The New Exhibition

"At a museum, a man looks closely at a painting."

The New Exhibition is an exceptional short film by French artist Jonathan Djob Nkondo about a man who steals a painting from a museum. The film plays with basic elements from filmmaking: representation, framing and staging, which fuse, fold and decouple continuously. A wall becomes the frame, then folds and becomes a wall plus part of the frame, or two frames, or even a rotating siren. All while maintaining temporal continuity. The codes established by the film are also played with, in one instance a character reaches from one frame to the other.

Two main characters are located in a museum (urban staging), the film features an external conflict, a chase, a crime theme and a focus on art and representation. The aesthetic is highly stylized, with minimalist representation, a desaturated palette and combines 2D and 3D elements (in some sequences it alternates between 2D and 3D representations of the same element). Its constant use of reframing results in playful creation of offscreen space, which the artist employs creatively, too. The isometric reframing also resignifies shot sizes.

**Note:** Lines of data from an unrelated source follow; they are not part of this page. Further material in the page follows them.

(* ===== verification/Conn.v ===== *)
(** Connections: [conn.go], with [StartTLS] of [request.go].

    [serveRequests] is a loop that reads requests and runs the handler of each
    in a goroutine of its own (StartTLS and unbind in the loop itself).  The
    state of a connection is the loop's, plus its requests in flight; [step]
    has one rule for each thing the loop, a handler's goroutine, the network or
    the deferred [close] can do next, so a sequence of steps is an interleaving
    of all of them.  What [ber.ReadPacket] returns, whether the server is
    shutting down, and what handlers do (the responses they write, whether they
    call StartTLS, return or panic) are the environment's choice.

    Every request's [ResponseWriter] keeps the [bufio.Writer] that was current
    when it was made; StartTLS replaces the connection's writer.  So the state
    has the list of all writers, the last of which is current.  The fields
    [received], [called] and [written] record what happened.

    The wait group [requestsWg] is a counter of its own: the loop adds one before
    it starts a goroutine, the goroutine takes one off as the last thing it
    does, and [close] waits for the counter, not for the goroutines.  That it
    counts the goroutines is an invariant. *)
From stdpp Require Import base decidable option list strings gmap relations.
From Stdlib Require Import ZArith Lia.
From S2P Require Import Prelude GoStd Ber BerModel Codes Options Control Packet Entry Attribute Parameters Message MessageWire MessageSafety Response ResponseWire Request Mux.
Import GoStrings.

(** [conn.go:195-206] initConn: the writers of a connection after it; [None] is a
    nil [net.Conn] *)
Definition initConn (netConn : option netWriter) (writers : list bufioWriter)
    : outcome (list bufioWriter) :=
  match netConn with
  | None => Err (invalid "gldap.(Conn).initConn" "missing net conn")
  | Some n => Ok (writers ++ [mkBufioWriter n "" None])
  end.

(** [conn.go:22-35] conn: what does not change while it serves *)
Record conn : Type := mkConn {
  connID : Z;
  logger : handle;
  router : Mux;
}.

(** [conn.go:39-67] newConn: the connection and its writers *)
Definition newConn (shutdownCtx : option handle) (id : Z) (netConn : option netWriter)
    (log : option handle) (rt : option Mux) : outcome (conn * list bufioWriter) :=
  let op := "gldap.NewConn" in
  match shutdownCtx with
  | None => Err (invalid op "missing shutdown context")
  | Some _ =>
      if decide (id = 0) then Err (invalid op "missing connection id")
      else match netConn with
      | None => Err (invalid op "missing connection")
      | Some _ =>
          match log, rt with
          | None, _ => Err (invalid op "missing logger")
          | _, None => Err (invalid op "missing router")
          | Some log, Some rt =>
              ws ← wrapErr op "" (initConn netConn []);
              Ok (mkConn id log rt, ws)
          end
      end
  end.

(** What [ber.ReadPacket] returned. *)
Definition readOutcome : Type := Packet + error.

Section Read.
Context `{BerOps} `{LdapOps}.

(** [conn.go:161-193] readPacket *)
Definition readPacket (r : readOutcome) : outcome packet :=
  let op := "gldap.readPacket" in
  match r with
  | inr err =>
      Err (Wrapf op ""
        (if Contains (ErrorText err) "invalid character for IA5String at pos 2"
         then Wrapf op "error reading ber packet for %d/%d (possible attempt to use TLS with a non-TLS server)" err
         else Wrapf op "error reading ber packet for %d/%d" err))
  | inl berPacket => wrapErr op "failed validation" (basicValidation (mkpacket berPacket false))
  end.

(** [conn.go:146-159] readRequest *)
Definition readRequest (c : conn) (requestID : Z) (r : readOutcome) : outcome Request :=
  let op := "gldap.(Conn).readRequest" in
  p ← wrapErr op "error reading packet for %d/%d" (readPacket r);
  wrapErr op "unable to create new in-memory request for %d/%d"
    (newRequest requestID (Some (connID c)) (Some p)).

(** What an iteration of the loop does after it read. *)
Inductive next : Type :=
| NPanic (why : string)
| NReturn (err : option error)
| NUnbind (r : Request)
| NSync (r : Request)
| NSpawn (r : Request).

(** [conn.go:106-142] The part of an iteration after the shutdown check. *)
Definition nextRequest (c : conn) (requestID : Z) (r : readOutcome) : next :=
  let op := "gldap.serveRequests" in
  match readRequest c requestID r with
  | Panic w => NPanic w
  | Err err =>
      if errors_Is_io err EOF || errors_Is_io err ErrUnexpectedEOF ||
         Contains (ErrorText err) "unexpected EOF"
      then NReturn None
      else NReturn (Some (Wrapf op "error reading request" err))
  | Ok r =>
      if decide (routeOp r = unbindRouteOperation) then NUnbind r
      else if decide (extendedName r = ExtendedOperationStartTLS) then NSync r
      else NSpawn r
  end.
End Read.

(** [conn.go:88-95] The notice of disconnection, made from a request built by
    hand. *)
Definition stoppingResponse (c : conn) (requestID : Z) : Response :=
  let req := mkRequest requestID (connID c) (MExtended (mkExtendedOperationMessage 0 "" ""))
               ExtendedOperationDisconnection ExtendedOperationDisconnection in
  RGeneral (NewResponse req
    [WithResponseCode ResultUnwillingToPerform; WithDiagnosticMessage "server stopping"]).

(** ** The state of a connection *)

(** A goroutine that serves a request: started, inside a handler, or back from
    [serve] with its deferred [requestsWg.Done] still to run. *)
Inductive tstatus : Type :=
| Started
| InHandler (f : handle)
| Leaving.

(** The request, the index of its writer and where it is. *)
Record thread : Type := mkThread {
  t_req : Request;
  t_writer : nat;
  t_status : tstatus;
}.

(** Where the loop is.  [MainHandler] is inside a handler called from the loop,
    which then stops or goes on. *)
Inductive phase : Type :=
| Serving
| MainHandler (t : thread) (stop : bool)
| Returned (err : option error)
| Panicked (why : string)
| Closed.

Record connState : Type := mkState {
  writers : list bufioWriter;
  lastID : Z;
  inflight : list thread;
  requestsWg : Z;
  loop : phase;
  crashed : bool;
  received : list Request;
  called : list (handle * Request);
  written : list (nat * Response);
}.

(** Updates of some fields. *)
Definition with_loop (p : phase) (s : connState) : connState :=
  mkState (writers s) (lastID s) (inflight s) (requestsWg s) p (crashed s)
    (received s) (called s) (written s).
Definition with_inflight (l : list thread) (s : connState) : connState :=
  mkState (writers s) (lastID s) l (requestsWg s) (loop s) (crashed s)
    (received s) (called s) (written s).
Definition with_requestsWg (n : Z) (s : connState) : connState :=
  mkState (writers s) (lastID s) (inflight s) n (loop s) (crashed s)
    (received s) (called s) (written s).
Definition with_called (f : handle) (r : Request) (s : connState) : connState :=
  mkState (writers s) (lastID s) (inflight s) (requestsWg s) (loop s) (crashed s) (received s)
    (called s ++ [(f, r)]) (written s).
Definition with_lastID (n : Z) (s : connState) : connState :=
  mkState (writers s) n (inflight s) (requestsWg s) (loop s) (crashed s)
    (received s) (called s) (written s).
Definition with_received (r : Request) (s : connState) : connState :=
  mkState (writers s) (lastID s) (inflight s) (requestsWg s) (loop s) (crashed s)
    (received s ++ [r]) (called s) (written s).
Definition with_writers (ws : list bufioWriter) (s : connState) : connState :=
  mkState ws (lastID s) (inflight s) (requestsWg s) (loop s) (crashed s)
    (received s) (called s) (written s).
Definition with_crash (s : connState) : connState :=
  mkState (writers s) (lastID s) (inflight s) (requestsWg s) (loop s) true
    (received s) (called s) (written s).

(** The writer a [ResponseWriter] made now would get. *)
Definition current (s : connState) : nat := pred (length (writers s)).

(** A connection that starts to serve, with its [net.Conn]. *)
Definition initState (ws : list bufioWriter) : connState :=
  mkState ws 0 [] 0 Serving false [] [] [].

Section Serve.
Context `{BerOps} `{LdapOps} `{Folding}.

(** A [Write] on the [i]-th writer; what the network accepted is recorded. *)
Definition writeOn (i : nat) (r : Response) (s : connState) : option error * connState :=
  match writers s !! i with
  | None => (None, s)
  | Some w =>
      let '(e, w) := Write (Some r) w in
      (e, mkState (<[i := w]> (writers s)) (lastID s) (inflight s) (requestsWg s) (loop s) (crashed s)
            (received s) (called s)
            (match e with None => written s ++ [(i, r)] | Some _ => written s end))
  end.

(** [conn.go:82-102] The shutdown branch; [deadline] is what [SetReadDeadline]
    returns *)
Definition stopServing (c : conn) (deadline : option error) (s : connState) : connState :=
  let op := "gldap.serveRequests" in
  let '(e, s) := writeOn (current s) (stoppingResponse c (lastID s)) s in
  match e with
  | Some e => with_loop (Returned (Some (Wrapf op "" e))) s
  | None => with_loop (Returned (option_map (Wrapf op "") deadline)) s
  end.

(** A goroutine, or the loop, inside [serve] on a request. *)
Definition serveOn (m : Mux) (r : Request) : outcome action := serve m (Some r).

(** [sync.WaitGroup]'s Add, and Done, which adds -1: a counter that becomes
    negative panics *)
Definition wg_add (delta n : Z) : outcome Z :=
  if decide (n + delta < 0) then Panic "sync: negative WaitGroup counter" else Ok (n + delta).

(** [conn.go:133-135] The default case: [requestsWg.Add(1)], then the goroutine
    is started *)
Definition spawnRequest (req : Request) (s : connState) : connState :=
  match wg_add 1 (requestsWg s) with
  | Ok n =>
      let s := with_requestsWg n s in
      with_inflight (inflight s ++ [mkThread req (current s) Started]) s
  | Err e => with_loop (Returned (Some e)) s
  | Panic w => with_loop (Panicked w) s
  end.

(** [conn.go:106-142] The iteration after the shutdown check: what the loop does
    with what it read, up to the call of a handler *)
Definition afterRead (c : conn) (r : readOutcome) (s : connState) : connState :=
  match nextRequest c (lastID s) r with
  | NPanic w => with_loop (Panicked w) s
  | NReturn err => with_loop (Returned err) s
  | NUnbind req =>
      let s := with_received req s in
      match unbindRoute (router c) with
      | None => with_loop (Returned None) s
      | Some rt =>
          match handler rt with
          | None => with_loop (Panicked "invalid memory address or nil pointer dereference") s
          | Some f =>
              with_loop (MainHandler (mkThread req (current s) (InHandler f)) true)
                (with_called f req s)
          end
      end
  | NSync req =>
      let s := with_received req s in
      match serveOn (router c) req with
      | Ok (CallHandler f) =>
          with_loop (MainHandler (mkThread req (current s) (InHandler f)) false)
            (with_called f req s)
      | Ok (WriteResponse res) => snd (writeOn (current s) res s)
      | Ok LogOnly | Err _ => s
      | Panic w => with_loop (Panicked w) s
      end
  | NSpawn req => spawnRequest req (with_received req s)
  end.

Two cuts, one at 2.17 and another at 2.21 (plus one at the ending credits). The rest of the editing is handled through transitions, which function both as a replacement for cuts and as elements of staging. The transitions add to the visual rhythm and perform a kind of choreography. Visual rhythm is handled mostly though these transitions and motion within the frame, complemented by sound.

What makes The New Exhibition work so well? Exceptionally creative aesthetic and staging, imaginative way of playing with basic elements of filmmaking, fun reflection on art and representation, constant surprises and well constructed conflict with high tension. It’s one of those mindbenders which filmmakers will especially enjoy, but which also have the ability to be highly appealing to a general audience.

A final note: according to the director, the dot at the bottom of the painting that shows up towards the end of the film means that the painting has been purchased (after it was broken in two and put back on exhibition).